India, apart from the Himalayan region which forms the northern boundary from Arunachal Pradesh in the east to Jammu and Kashmir in the west, is predominantly hot in summer and cool in winter. Though winters are quite severe in north and North West regions of India, it does not last long. At most, these areas have severe winters for about two months, while three months are pleasant. The remaining seven months are hot and humid or hot and dry. Humidity increases as you travel closer to the water bodies: Bay of Bengal in the East and Arabian Sea in the West. Likewise, as you move more inwards, the air gets drier. Whether dry or humid, India mainland remains hot for about seven months in a year. Accordingly, dresses worn by Indian men and women are loose hanging and of lighter shade.
Dresses for Men
Men in India prefer wearing kurtas and dhotis, or kurtas and pyjamas. Ideally, these are made from cotton fabrics which are light and easy to wear. Kurtas form the upper part of men’s apparel while dhotis or pyjamas cover the legs. These dresses could be worn to every place and on any occasion. These loose fitting garments allow your body to stay cool even in the most torrid conditions of heat and humidity. For normal day to day work, men prefer wearing these dresses in light shades such as white, off-white, cream, or beige. This is done to keep off the heat as far as possible. Though these are not popularly worn in offices or in workplaces, they are very common in rural and semi-urban areas. Further, as compared to shirts and trousers, these are cheaper and are easy to maintain.

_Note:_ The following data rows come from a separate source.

(** The trace of the loop: it starts with the read of a header; later reads
    of a header come right after a flush; the responses are well formed
    and no more than the exchanges of the script. *)
Lemma ProcessMessages_loop_trace (script : list exchange) :
  forall t, exists new,
    final_state (ProcessMessages_loop script t) = Some (t ++ ev_read_header :: new) /\
    reads_follow_flush ev_read_header new = true /\
    Forall well_formed_answer (responses new) /\
    length (responses new) <= length script.
Proof.
  induction script as [| x script IH]; intros t.
  - exists []. repeat split; simpl; auto.
  - rewrite ProcessMessages_loop_cons.
    destruct (ProcessMessages_iteration_shape x t)
      as (reads & Hreads & [(e & Hit) | (r & again & Hit & Hans)]); rewrite Hit.
    + destruct Hreads as [[-> _] | (h & _ & ->)]; eexists; (split; [reflexivity |]);
        simpl; repeat split; auto; lia.
    + pose proof (answer_of_turn_well_formed r again Hans) as Hok.
      unfold answered.
      destruct (x_write x) as [e |]; [| destruct (x_flush x) as [e |]];
        [| | destruct again].
      * destruct Hreads as [[-> _] | (h & _ & ->)]; simpl;
          rewrite <- !app_assoc; simpl; eexists; (split; [reflexivity |]);
          simpl; repeat split; auto; lia.
      * destruct Hreads as [[-> _] | (h & _ & ->)]; simpl;
          rewrite <- !app_assoc; simpl; eexists; (split; [reflexivity |]);
          simpl; repeat split; auto; lia.
      * destruct (IH ((t ++ reads) ++ [ev_write r; ev_flush]))
          as (new & Hfinal & Hseq & Hall & Hlen).
        rewrite Hfinal.
        destruct Hreads as [[-> _] | (h & _ & ->)]; simpl;
          rewrite <- !app_assoc; simpl; eexists; (split; [reflexivity |]);
          simpl; repeat split; auto; lia.
      * destruct Hreads as [[-> _] | (h & _ & ->)]; simpl;
          rewrite <- !app_assoc; simpl; eexists; (split; [reflexivity |]);
          simpl; repeat split; auto; lia.
Qed.

Lemma ProcessMessages_trace (script : list exchange) (t : trace) :
  exists new,
    final_state (ProcessMessages script t) = Some (t ++ ev_read_header :: new) /\
    reads_follow_flush ev_read_header new = true /\
    Forall well_formed_answer (responses new) /\
    length (responses new) <= length script /\
    match ProcessMessages script t with
    | Thrown e _ => e = forced_unwind
    | _ => True
    end.
Proof.
  destruct (ProcessMessages_loop_trace script t) as (new & Hfinal & Hseq & Hall & Hlen).
  unfold ProcessMessages, try_catch.
  destruct (ProcessMessages_loop script t) as [[] t' | e t' | t' |];
    simpl in Hfinal; simplify_eq.
  - exists new. simpl. auto.
  - destruct e; simpl;
      try (exists new; simpl; now auto);
      (eexists (new ++ [_]); split;
       [unfold Log, modify, put_conn_log; simpl;
        rewrite <- app_assoc; reflexivity |]);
      rewrite responses_log; repeat split; auto using reads_follow_flush_log.
  - exists new. simpl. auto.
Qed.

Lemma reads_follow_flush_spec (l : list conn_event) :
  forall prev l1 ev l2,
    reads_follow_flush prev l = true ->
    prev :: l = l1 ++ ev :: ev_read_header :: l2 ->
    ev = ev_flush.
Proof.
  induction l as [| ev' l IH]; intros prev l1 ev l2 Hl Heq.
  - destruct l1 as [| ? [| ? ?]]; discriminate.
  - destruct l1 as [| a l1]; simpl in Heq.
    + injection Heq as -> -> ->. simpl in Hl.
      destruct ev; try discriminate. reflexivity.
    + injection Heq as -> Heq. apply (IH ev' l1 ev l2); [| exact Heq].
      simpl in Hl. destruct ev', a; try discriminate; assumption.
Qed.

(** X9. No exception other than [forced_unwind] leaves [ProcessMessages],
    whatever the peer and the handling step do: the failure of a connection
    never reaches the event loop. *)
Theorem ProcessMessages_lets_only_forced_unwind_out (script : list exchange) (t : trace) :
  match ProcessMessages script t with
  | Returned _ _ | Blocked _ => True
  | Thrown e _ => e = forced_unwind
  | Terminated => False
  end.
Proof.
  destruct (ProcessMessages_trace script t) as (new & Hfinal & _ & _ & _ & Hout).
  destruct (ProcessMessages script t); try exact I; [exact Hout | discriminate].
Qed.
(** C10: the key never takes two different sinks for one: a sink is dropped
    exactly when a sink kept before it has the same host and the same port.
    The key is the host, a colon and the decimal digits of the port, which
    hold no colon, so that two keys are equal only when the hosts and the
    ports are, also when a host has colons and digits of its own. *)
Theorem sink_key_never_conflates :
  (∀ h1 p1 h2 p2,
     fmt.Sprintf_s_colon_d h1 p1 = fmt.Sprintf_s_colon_d h2 p2 ↔ h1 = h2 ∧ p1 = p2)
  ∧ (∀ sinks t,
       let kept := sinkLoop sinks in
       let next := sinkLoop (sinks ++ [ {| egcfgv1a1.OpenTelemetry := Some t |} ]) in
       let same_host_and_port :=
         Exists (λ m, metricSink.Address m = egcfgv1a1.Host t
                      ∧ metricSink.Port m = egcfgv1a1.Port t) kept in
       (next = kept ↔ same_host_and_port)
       ∧ (next = kept ++ [to_metricSink t] ↔ ¬ same_host_and_port))
  ∧ (∀ sinks,
       sinkLoop sinks
       = first_occurrences id (to_metricSink <$> omap egcfgv1a1.OpenTelemetry sinks)).
Proof.
  split; [intros; apply Sprintf_s_colon_d_inj|]. split.
  - intros sinks t. cbn zeta. rewrite sinkLoop_snoc.
    assert (Exists (λ m, metricSink.Address m = egcfgv1a1.Host t
                         ∧ metricSink.Port m = egcfgv1a1.Port t) (sinkLoop sinks)
            ↔ to_metricSink t ∈ sinkLoop sinks) as ->.
    { rewrite Exists_exists. split.
      - intros ([h p] & Hm & Hh & Hp). cbn in Hh, Hp. by subst.
      - intros Hm. by exists (to_metricSink t). }
    pose proof (app_singleton_neq (sinkLoop sinks) (to_metricSink t)).
    case_bool_decide; split; split; try done; congruence.
  - intros sinks. rewrite sinkLoop_first_occurrences.
    apply first_occurrences_fmap, sink_key_inj.
Qed.

End properties.

(** ** The properties on examples *)

(** The witness of C7: two configurations with the parameters of the example
    policy, the second of which holds a text rendered before. *)
Lemma render_deterministic_witness :
  let b1 := {| bootstrapConfig.parameters := buildParameters (Some example_policy);
               bootstrapConfig.rendered := "" |} in
  let b2 := {| bootstrapConfig.parameters := buildParameters (Some example_policy);
               bootstrapConfig.rendered := "stale" |} in
  bootstrapConfig.parameters b1 = bootstrapConfig.parameters b2
  ∧ render js_id b2 = render js_id b1.
Proof.
  cbn zeta. split; [reflexivity|].
  apply (render_deterministic js_id
           {| bootstrapConfig.parameters := buildParameters (Some example_policy);
              bootstrapConfig.rendered := "" |}
           {| bootstrapConfig.parameters := buildParameters (Some example_policy);
              bootstrapConfig.rendered := "stale" |}).
  reflexivity.
Defined.

(** Two sinks for the host [m] and the port 4317 make one cluster, at
    position 0. *)
Example two_sinks_one_address :
  let sink := {| egcfgv1a1.OpenTelemetry :=
                   Some {| egcfgv1a1.Host := "m"; egcfgv1a1.Port := 4317 |} |} in
  let pm := {| egcfgv1a1.Prometheus := None;
               egcfgv1a1.Sinks := [sink; sink];
               egcfgv1a1.StatsMatcher := None |} in
  bootstrapParameters.OtelMetricSinks (buildParameters (Some pm))
  = [ {| metricSink.Address := "m"; metricSink.Port := 4317 |} ]
  ∧ starting_with "  - name: otel_metric_sink_"
      (document_lines js_id (buildParameters (Some pm)))
    = ["  - name: otel_metric_sink_0"].
Proof. split; vm_compute; reflexivity. Qed.

(** The example policy: the sinks that are kept, the entries of the rendered
    document, and its prefix patterns. *)
Example example_policy_rendered :
  let p := buildParameters (Some example_policy) in
  bootstrapParameters.OtelMetricSinks p
  = [ {| metricSink.Address := "m"; metricSink.Port := 4317 |};
      {| metricSink.Address := "n"; metricSink.Port := 4318 |} ]
  ∧ GetRenderedBootstrapConfig js_id (Some example_policy)
    = (document js_id p, None)
  ∧ starting_with "  - name: " (document_lines js_id p)
    = [ "  - name: envoy.access_loggers.file";
        "  - name: envoy-gateway-proxy-ready-0.0.0.0-19001";
        "  - name: prometheus_stats";
        "  - name: otel_metric_sink_0";
        "  - name: otel_metric_sink_1";
        "  - name: runtime-0" ]
  ∧ starting_with "      - prefix: " (document_lines js_id p)
    = prefix_pattern
      <$> ["custom_"; "cluster_manager"; "listener_manager"; "server"; "cluster.xds-grpc"]
  ∧ starting_with "                address: " (document_lines js_id p)
    = [ "                address: 127.0.0.1";
        "                address: m";
        "                address: n";
        "                address: envoy-gateway" ].
Proof. cbn zeta. repeat split; vm_compute; reflexivity. Qed.

(** A template that fails has written a part of its text when it fails; the
    caller gets none of it. *)
Example broken_template_renders_nothing :
  template.Execute js_id brokenTmpl (reflect.parameters (buildParameters None))
  = ("admin: 127.0.0.1 ",
     Some (template.CantEvaluateField "Missing" "bootstrap.bootstrapParameters"))
  ∧ (GetRenderedBootstrapConfigWith js_id brokenTmpl None).1 = "".
Proof. split; vm_compute; reflexivity. Qed.

(** * Further properties *)

(** ** The loop over the sinks *)

Lemma first_occurrences_app {A K : Type} `{EqDecision K} (key : A → K) (l1 l2 : list A) :
  first_occurrences key (l1 ++ l2)
  = first_occurrences key l1
    ++ filter (λ y, key y ∉ key <$> l1) (first_occurrences key l2).
Proof.
  induction l1 as [|x l1 IH].
  - cbn. symmetry. apply filter_all. intros y _. apply not_elem_of_nil.
  - rewrite <- app_comm_cons. cbn [first_occurrences app].
    rewrite IH, filter_app, list_filter_filter. do 2 f_equal.
    apply list_filter_iff. intros y. rewrite fmap_cons, not_elem_of_cons. tauto.
Qed.

Lemma first_occurrences_id_elem {A : Type} `{EqDecision A} (l : list A) (x : A) :
  x ∈ first_occurrences id l ↔ x ∈ l.
Proof.
  induction l as [|y l IH]; [done|]. cbn [first_occurrences].
  rewrite !elem_of_cons, list_elem_of_filter, IH. unfold id.
  destruct (decide (x = y)); tauto.
Qed.

Lemma first_occurrences_id_NoDup {A : Type} `{EqDecision A} (l : list A) :
  NoDup (first_occurrences id l).
Proof.
  induction l as [|y l IH]; [constructor|]. cbn [first_occurrences].
  apply NoDup_cons. split.
  - intros [Hy _]%list_elem_of_filter. by apply Hy.
  - by apply NoDup_filter.
Qed.

Lemma first_occurrences_id_all {A : Type} `{EqDecision A} (l : list A) :
  NoDup l → first_occurrences id l = l.
Proof.
  induction 1 as [|x l Hx _ IH]; [done|]. cbn [first_occurrences]. rewrite IH. f_equal.
  apply filter_all. intros y Hy. unfold id. by intros ->.
Qed.

Lemma sinkLoop_all_metricSinks (sinks : list egcfgv1a1.MetricSink) :
  sinkLoop sinks = first_occurrences id (all_metricSinks sinks).
Proof.
  rewrite sinkLoop_first_occurrences. apply first_occurrences_fmap, sink_key_inj.
Qed.

(** X1: when the loop over the sinks is over, the set [addresses] holds the
    keys of the sinks of [metricSinks] and no other, the sinks of
    [metricSinks] have keys that differ from one another, and the set has as
    many keys as [metricSinks] has sinks. *)
Theorem addresses_are_the_keys_of_the_sinks (sinks : list egcfgv1a1.MetricSink) :
  let st := foldl sinkLoopBody (sets.NewString, []) sinks in
  st.1 = list_to_set (metricSink_key <$> st.2)
  ∧ NoDup (metricSink_key <$> st.2)
  ∧ size st.1 = length st.2.
Proof.
  cbn zeta.
  assert ((foldl sinkLoopBody (sets.NewString, []) sinks).1
          = list_to_set
              (metricSink_key <$> (foldl sinkLoopBody (sets.NewString, []) sinks).2))
    as Hset.
  { apply set_eq. intros k. rewrite elem_of_list_to_set, list_elem_of_fmap.
    rewrite (sinkLoop_addresses sinks k). cbn zeta. unfold metricSink_key.
    split; intros (m & ? & ?); eauto. }
  assert (NoDup (metricSink_key <$> (foldl sinkLoopBody (sets.NewString, []) sinks).2))
    as Hnodup.
  { fold (sinkLoop sinks). rewrite sinkLoop_first_occurrences, <- list_fmap_compose.
    apply (first_occurrences_NoDup sink_key). }
  split; [exact Hset|]. split; [exact Hnodup|].
  by rewrite Hset, size_list_to_set, length_fmap.
Qed.

Lemma filter_nothing {A} (P : A → Prop) `{∀ x, Decision (P x)} (l : list A) :
  (∀ x, x ∈ l → ¬ P x) → filter P l = [].
Proof.
  induction l as [|a l IH]; intros Hl; [done|].
  rewrite filter_cons_False by (apply Hl; left). apply IH. intros x Hx. apply Hl. by right.
Qed.

(** X2: the sinks kept for a sequence of sinks followed by another are the
    sinks kept for the first, and then those kept for the second that the
    first has not: sinks added at the end of a policy leave the earlier
    clusters and their positions as they are, and a sequence repeated gives
    the sinks of the sequence. *)
Theorem sinks_of_a_longer_policy (l1 l2 : list egcfgv1a1.MetricSink) :
  sinkLoop (l1 ++ l2) = sinkLoop l1 ++ filter (λ m, m ∉ sinkLoop l1) (sinkLoop l2)
  ∧ sinkLoop l1 `prefix_of` sinkLoop (l1 ++ l2)
  ∧ sinkLoop (l1 ++ l1) = sinkLoop l1.
Proof.
  assert (sinkLoop (l1 ++ l2)
          = sinkLoop l1 ++ filter (λ m, m ∉ sinkLoop l1) (sinkLoop l2)) as Happ.
  { rewrite !sinkLoop_all_metricSinks. unfold all_metricSinks.
    rewrite omap_app, fmap_app, first_occurrences_app. f_equal.
    apply list_filter_iff. intros m. unfold id.
    by rewrite list_fmap_id, first_occurrences_id_elem. }
  assert (sinkLoop (l1 ++ l1) = sinkLoop l1) as Htwice.
  { rewrite !sinkLoop_all_metricSinks. unfold all_metricSinks.
    rewrite omap_app, fmap_app, first_occurrences_app, filter_nothing.
    - apply app_nil_r.
    - intros m Hm. unfold id. rewrite list_fmap_id. intros Hnot. apply Hnot.
      by rewrite first_occurrences_id_elem in Hm. }
  split; [exact Happ|]. split; [|exact Htwice]. rewrite Happ. by apply prefix_app_r.
Qed.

Kurtas and dhotis or pyjamas are mostly worn on social occasions or gatherings. In such occasions, these apparels are cut out from materials like sequin, satin and silk apart from cotton. This traditional Indian clothing has become a style statement and is often tailored as designer wear.
An important part of men’s dress, particularly in interior regions, is the turban. This is popular among men folk in Northern Indian Plains, Rajasthan, Madhya Pradesh and Chattisgarh. This is a headgear to protect your head and face from the intense summer heat waves, called ‘Loo’, that blow over North India.
Dresses for Women
Indian women traditionally wear saree, salwar, churidaars, ghagras and lehengas. All these are essentially loose fitting and do not cling to your body. Among these, saree is predominant and could be worn to work as well as parties and festivals. The saree has an ageless appeal and looks elegant on Indian women. This is essentially a 5-7 yards long cloth worn with a blouse. Materials used include cotton, silk, muslin, and synthetic fibers. This traditional Indian clothing has gained popularity internationally.